* _What to do_:
Going down the data below, set down exactly the line with "[1 <= bitSize" and each line after it through the line with "let n0 := n * base in"; no other lines.

* _Data provided_:
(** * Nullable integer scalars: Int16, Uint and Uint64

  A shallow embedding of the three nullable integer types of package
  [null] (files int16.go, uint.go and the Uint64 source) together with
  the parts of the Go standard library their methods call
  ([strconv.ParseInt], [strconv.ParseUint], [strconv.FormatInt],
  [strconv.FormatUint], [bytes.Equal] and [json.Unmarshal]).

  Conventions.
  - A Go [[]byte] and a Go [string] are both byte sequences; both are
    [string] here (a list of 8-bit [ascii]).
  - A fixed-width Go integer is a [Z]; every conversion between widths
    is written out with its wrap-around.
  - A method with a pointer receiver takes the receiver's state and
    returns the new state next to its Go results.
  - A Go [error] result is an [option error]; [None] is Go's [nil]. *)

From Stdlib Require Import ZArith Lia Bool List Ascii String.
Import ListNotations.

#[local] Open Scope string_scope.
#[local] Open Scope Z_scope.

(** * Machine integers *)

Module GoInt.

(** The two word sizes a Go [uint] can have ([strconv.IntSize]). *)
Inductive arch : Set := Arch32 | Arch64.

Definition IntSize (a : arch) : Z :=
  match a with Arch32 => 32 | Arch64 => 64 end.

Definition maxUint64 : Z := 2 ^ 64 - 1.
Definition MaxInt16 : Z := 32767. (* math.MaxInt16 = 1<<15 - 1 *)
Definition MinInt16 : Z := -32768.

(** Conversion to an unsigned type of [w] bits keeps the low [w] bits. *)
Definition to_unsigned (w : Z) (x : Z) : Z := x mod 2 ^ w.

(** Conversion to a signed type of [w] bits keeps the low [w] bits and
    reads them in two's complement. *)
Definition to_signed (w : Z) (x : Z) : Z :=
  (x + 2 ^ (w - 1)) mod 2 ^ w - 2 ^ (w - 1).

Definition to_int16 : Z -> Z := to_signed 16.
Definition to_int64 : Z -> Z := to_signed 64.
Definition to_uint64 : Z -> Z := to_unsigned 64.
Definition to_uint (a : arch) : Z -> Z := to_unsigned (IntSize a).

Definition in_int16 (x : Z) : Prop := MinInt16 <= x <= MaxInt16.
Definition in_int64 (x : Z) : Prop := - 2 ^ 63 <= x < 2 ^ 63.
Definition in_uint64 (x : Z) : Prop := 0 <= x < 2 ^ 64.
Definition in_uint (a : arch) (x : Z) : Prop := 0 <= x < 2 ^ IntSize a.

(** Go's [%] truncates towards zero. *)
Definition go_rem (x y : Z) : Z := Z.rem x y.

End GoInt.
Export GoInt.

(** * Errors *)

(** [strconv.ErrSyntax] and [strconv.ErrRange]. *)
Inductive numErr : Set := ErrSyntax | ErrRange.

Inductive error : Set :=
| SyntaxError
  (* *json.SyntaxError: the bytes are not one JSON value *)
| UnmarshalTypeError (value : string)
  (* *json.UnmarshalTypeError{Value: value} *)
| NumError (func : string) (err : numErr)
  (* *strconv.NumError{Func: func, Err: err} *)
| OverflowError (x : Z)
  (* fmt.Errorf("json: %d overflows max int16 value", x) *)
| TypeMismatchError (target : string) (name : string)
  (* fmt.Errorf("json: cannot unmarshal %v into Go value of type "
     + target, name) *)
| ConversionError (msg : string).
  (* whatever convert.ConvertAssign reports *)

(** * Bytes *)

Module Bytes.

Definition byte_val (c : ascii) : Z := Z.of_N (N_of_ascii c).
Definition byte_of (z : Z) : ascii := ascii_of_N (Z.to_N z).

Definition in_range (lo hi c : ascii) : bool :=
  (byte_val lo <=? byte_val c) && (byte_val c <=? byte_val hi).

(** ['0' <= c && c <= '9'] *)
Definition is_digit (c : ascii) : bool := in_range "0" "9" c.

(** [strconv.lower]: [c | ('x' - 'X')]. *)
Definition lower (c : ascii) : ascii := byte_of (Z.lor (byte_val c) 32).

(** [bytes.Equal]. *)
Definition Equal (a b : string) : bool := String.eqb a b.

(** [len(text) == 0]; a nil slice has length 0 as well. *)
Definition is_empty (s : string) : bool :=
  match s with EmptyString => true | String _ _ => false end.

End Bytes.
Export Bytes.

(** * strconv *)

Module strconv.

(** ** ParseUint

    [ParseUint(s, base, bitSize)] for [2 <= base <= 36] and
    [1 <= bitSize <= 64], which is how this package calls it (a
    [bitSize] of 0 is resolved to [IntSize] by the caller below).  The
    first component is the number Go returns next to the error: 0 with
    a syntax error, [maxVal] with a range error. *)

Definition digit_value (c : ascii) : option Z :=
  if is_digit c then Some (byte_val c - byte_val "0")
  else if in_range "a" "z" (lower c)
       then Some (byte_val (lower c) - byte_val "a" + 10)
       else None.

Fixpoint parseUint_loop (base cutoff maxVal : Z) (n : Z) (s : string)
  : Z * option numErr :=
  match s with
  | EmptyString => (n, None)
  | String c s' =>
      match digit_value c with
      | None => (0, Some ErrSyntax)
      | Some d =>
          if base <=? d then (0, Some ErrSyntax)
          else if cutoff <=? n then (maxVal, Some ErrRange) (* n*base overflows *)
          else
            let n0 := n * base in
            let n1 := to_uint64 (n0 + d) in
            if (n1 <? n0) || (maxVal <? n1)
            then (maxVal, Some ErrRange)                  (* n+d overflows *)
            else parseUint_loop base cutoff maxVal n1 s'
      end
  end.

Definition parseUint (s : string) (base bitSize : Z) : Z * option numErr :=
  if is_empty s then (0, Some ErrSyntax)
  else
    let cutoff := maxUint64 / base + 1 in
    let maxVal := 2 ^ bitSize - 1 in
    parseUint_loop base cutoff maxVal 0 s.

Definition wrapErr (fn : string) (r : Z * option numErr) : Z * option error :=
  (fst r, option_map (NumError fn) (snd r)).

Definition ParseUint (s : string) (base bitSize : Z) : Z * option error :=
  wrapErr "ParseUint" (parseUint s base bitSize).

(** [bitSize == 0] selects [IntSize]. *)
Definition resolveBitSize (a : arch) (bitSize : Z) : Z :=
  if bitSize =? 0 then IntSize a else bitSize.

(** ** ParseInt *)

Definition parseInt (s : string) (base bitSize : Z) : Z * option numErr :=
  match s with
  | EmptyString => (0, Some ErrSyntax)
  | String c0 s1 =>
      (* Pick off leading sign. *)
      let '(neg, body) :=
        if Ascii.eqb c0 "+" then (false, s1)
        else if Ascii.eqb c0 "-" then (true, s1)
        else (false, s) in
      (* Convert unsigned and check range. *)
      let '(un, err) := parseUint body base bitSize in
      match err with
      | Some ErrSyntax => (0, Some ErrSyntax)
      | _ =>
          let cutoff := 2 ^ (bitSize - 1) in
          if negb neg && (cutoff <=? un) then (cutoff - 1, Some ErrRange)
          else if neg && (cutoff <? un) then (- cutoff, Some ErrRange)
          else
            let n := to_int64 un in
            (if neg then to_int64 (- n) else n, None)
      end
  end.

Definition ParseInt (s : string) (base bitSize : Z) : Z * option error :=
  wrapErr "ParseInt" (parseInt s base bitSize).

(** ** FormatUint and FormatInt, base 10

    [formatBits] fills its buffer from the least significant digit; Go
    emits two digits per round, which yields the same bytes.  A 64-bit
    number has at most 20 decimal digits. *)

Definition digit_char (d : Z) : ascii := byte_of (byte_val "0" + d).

* _Result of this exercise_:
    [1 <= bitSize <= 64], which is how this package calls it (a
    [bitSize] of 0 is resolved to [IntSize] by the caller below).  The
    first component is the number Go returns next to the error: 0 with
    a syntax error, [maxVal] with a range error. *)

Definition digit_value (c : ascii) : option Z :=
  if is_digit c then Some (byte_val c - byte_val "0")
  else if in_range "a" "z" (lower c)
       then Some (byte_val (lower c) - byte_val "a" + 10)
       else None.

Fixpoint parseUint_loop (base cutoff maxVal : Z) (n : Z) (s : string)
  : Z * option numErr :=
  match s with
  | EmptyString => (n, None)
  | String c s' =>
      match digit_value c with
      | None => (0, Some ErrSyntax)
      | Some d =>
          if base <=? d then (0, Some ErrSyntax)
          else if cutoff <=? n then (maxVal, Some ErrRange) (* n*base overflows *)
          else
            let n0 := n * base in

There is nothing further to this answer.